Below are the records; copy each line in which "option" occurs.

╭─ PROVIDED MATERIAL

(* ===== verification/DriverSave.v ===== *)
(** * Saving the build state

    Models [DriverSaveBuildState] of src/src/Driver.cpp, which merges the node
    states of this build with the records of the previous one and writes them
    through the binary writer, and the reader's view of the file it writes: the
    structs of src/src/StateData.hpp in a mapped file. *)

From stdpp Require Import sorting.
From S2P Require Import Prelude CommonFns Hash HashImpl DagData SortedArray BinaryWriter FrozenFile Driver.

(** ** Writing *)

Record StateWriter : Type := mkSW {
  sw_main : BinarySegment; sw_guid : BinarySegment; sw_state : BinarySegment;
  sw_array : BinarySegment; sw_string : BinarySegment; sw_entry_count : Z }.

Definition new_state_writer : StateWriter :=
  mkSW (BinarySegmentInit 0) (BinarySegmentInit 1) (BinarySegmentInit 2) (BinarySegmentInit 3) (BinarySegmentInit 4) 0.

(** The loop over the names: a pointer in the array for each string. *)
Fixpoint write_files (files : list cstr) (array_seg string_seg : BinarySegment) : BinarySegment * BinarySegment :=
  match files with
  | [] => (array_seg, string_seg)
  | f :: files' =>
      let array_seg := BinarySegmentWritePointer (BinarySegmentPosition string_seg) array_seg in
      write_files files' array_seg (BinarySegmentWriteStringData f string_seg)
  end.

(** A [FrozenArray<FrozenString>] of the state segment. *)
Definition write_file_array (files : list cstr) (sw : StateWriter) : StateWriter :=
  let state_seg := BinarySegmentWriteInt32 (zlen files) (sw_state sw) in
  let state_seg := BinarySegmentWritePointer (BinarySegmentPosition (sw_array sw)) state_seg in
  let '(array_seg, string_seg) := write_files files (sw_array sw) (sw_string sw) in
  mkSW (sw_main sw) (sw_guid sw) state_seg array_seg string_seg (sw_entry_count sw).

Definition save_entry (build_result : Z) (input_signature : HashDigest) (output_files aux_output_files : list cstr)
  (guid : HashDigest) (sw : StateWriter) : StateWriter :=
  let guid_seg := BinarySegmentWrite (digest_bytes guid) (sw_guid sw) in
  let state_seg := BinarySegmentWriteInt32 build_result (sw_state sw) in
  let state_seg := BinarySegmentWrite (digest_bytes input_signature) state_seg in
  let sw := mkSW (sw_main sw) guid_seg state_seg (sw_array sw) (sw_string sw) (sw_entry_count sw) in
  let sw := write_file_array output_files sw in
  write_file_array aux_output_files sw.

(** [save_node_state]: the names come from the DAG. *)
Definition save_node_state (build_result : Z) (input_signature : HashDigest) (src_node : NodeData) (guid : HashDigest) : StateWriter -> StateWriter :=
  save_entry build_result input_signature (map m_Filename (nd_OutputFiles src_node)) (map m_Filename (nd_AuxOutputFiles src_node)) guid.

(** [save_node_state_old]: the names come from the previous state. *)
Definition save_node_state_old (build_result : Z) (input_signature : HashDigest) (src_node : NodeStateData) (guid : HashDigest) : StateWriter -> StateWriter :=
  save_entry build_result input_signature (nsd_OutputFiles src_node) (nsd_AuxOutputFiles src_node) guid.

Definition count_entry (sw : StateWriter) : StateWriter :=
  mkSW (sw_main sw) (sw_guid sw) (sw_state sw) (sw_array sw) (sw_string sw) (sw_entry_count sw + 1).

Section Save.
Context (dag : DagData) (new_state : list NodeState) (old : StateData).

Definition save_new (index : Z) (sw : StateWriter) : res StateWriter :=
  elem ← of_opt (new_state !!z index);
  src_elem ← of_opt (dag_NodeData dag !!z ns_MmapData elem);
  guid ← of_opt (dag_NodeGuids dag !!z ns_MmapData elem);
  if progress_code (ns_Progress elem) <? progress_code kUnblocked then
    match BinarySearch digest_lt digest_eq (sd_NodeGuids old) (zlen (sd_NodeGuids old)) guid with
    | Some old_index =>
        old_state_data ← of_opt (sd_NodeStates old !!z old_index);
        OK (count_entry (save_node_state_old (nsd_BuildResult old_state_data) (nsd_InputSignature old_state_data) old_state_data guid sw))
    | None => OK sw
    end
  else OK (count_entry (save_node_state (ns_BuildResult elem) (ns_InputSignature elem) src_elem guid sw)).

Definition save_old (index : Z) (sw : StateWriter) : res StateWriter :=
  guid ← of_opt (sd_NodeGuids old !!z index);
  match BinarySearch digest_lt digest_eq (dag_NodeGuids dag) (zlen (dag_NodeGuids dag)) guid with
  | Some src_index =>
      src_elem ← of_opt (dag_NodeData dag !!z src_index);
      data ← of_opt (sd_NodeStates old !!z index);
      OK (count_entry (save_node_state (nsd_BuildResult data) (nsd_InputSignature data) src_elem guid sw))
  | None => OK sw
  end.

Definition save_call (sw : StateWriter) (c : Z + Z) : res StateWriter :=
  match c with inl index => save_new index sw | inr index => save_old index sw end.

(** [key_new]. *)
Definition key_new (elem : NodeState) : res HashDigest := of_opt (dag_NodeGuids dag !!z ns_MmapData elem).
End Save.

Definition StateMagicNumber : Z := Z.lxor 0x15890102 0x7810221e.

(** The main structure, completed at the end. *)
Definition finish_main (sw : StateWriter) : StateWriter :=
  let main_seg := BinarySegmentWriteUint32 StateMagicNumber (sw_main sw) in
  let main_seg := BinarySegmentWriteInt32 (sw_entry_count sw) main_seg in
  let main_seg := BinarySegmentWritePointer (mkLoc 1 0) main_seg in
  let main_seg := BinarySegmentWritePointer (mkLoc 2 0) main_seg in
  mkSW main_seg (sw_guid sw) (sw_state sw) (sw_array sw) (sw_string sw) (sw_entry_count sw).

Definition segments (sw : StateWriter) : list BinarySegment := [sw_main sw; sw_guid sw; sw_state sw; sw_array sw; sw_string sw].

Definition no_state : StateData := mkStateData [] [].

(** The bytes of the file that is renamed over the old state file when the
    writes succeed. *)
Definition DriverSaveBuildState `{StdSort} (self : Driver) : res (list Z) :=
  let dag := dr_DagData self in
  let new_state := std_sort (fun l r => ns_MmapData l <? ns_MmapData r) (dr_Nodes self) in
  let old := default no_state (dr_StateData self) in
  keys_new ← foldM (fun out elem => k ← key_new dag elem; OK (out ++ [k])) [] new_state;
  sw ← foldM (save_call dag new_state old) new_state_writer (TraverseSortedArrays keys_new (sd_NodeGuids old));
  BinaryWriterFlush (segments (finish_main sw)).

(** ** Reading *)

(** [FrozenArray<FrozenString>]: the pointer is only followed for elements. *)
Definition read_strings (file : list Z) (off : Z) : option (list cstr) :=
  match read_i32 file off with
  | Some m_Count =>
      if m_Count =? 0 then Some [] else
      match deref file (off + 4) with
      | Some p => read_array (fun a => match deref file a with Some t => read_string file t | None => None end) 4 (Z.to_nat m_Count) p
      | None => None
      end
  | None => None
  end.

(** [struct NodeStateData], 36 bytes. *)
Definition read_node_state (file : list Z) (off : Z) : option NodeStateData :=
  match read_i32 file off, read_digest file (off + 4), read_strings file (off + 20), read_strings file (off + 28) with
  | Some r, Some d, Some o, Some a => Some (mkNodeStateData r d o a)
  | _, _, _, _ => None
  end.

Definition sizeof_StateData : Z := 16.

(** [LoadFrozenData<StateData>] and the arrays it leads to. *)
Definition load_state (mapping : option (list Z)) : option StateData :=
  match LoadFrozenData sizeof_StateData StateMagicNumber mapping with
  | Some file =>
      match read_i32 file 4 with
      | Some m_NodeCount =>
          if m_NodeCount =? 0 then Some (mkStateData [] []) else
          match deref file 8, deref file 12 with
          | Some guids, Some states =>
              match read_array (read_digest file) 16 (Z.to_nat m_NodeCount) guids, read_array (read_node_state file) 36 (Z.to_nat m_NodeCount) states with
              | Some g, Some s => Some (mkStateData g s)
              | _, _ => None
              end
          | _, _ => None
          end
      | None => None
      end
  | None => None
  end.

╰─

EXPECTED ANSWER:
Definition read_strings (file : list Z) (off : Z) : option (list cstr) :=
Definition read_node_state (file : list Z) (off : Z) : option NodeStateData :=
Definition load_state (mapping : option (list Z)) : option StateData :=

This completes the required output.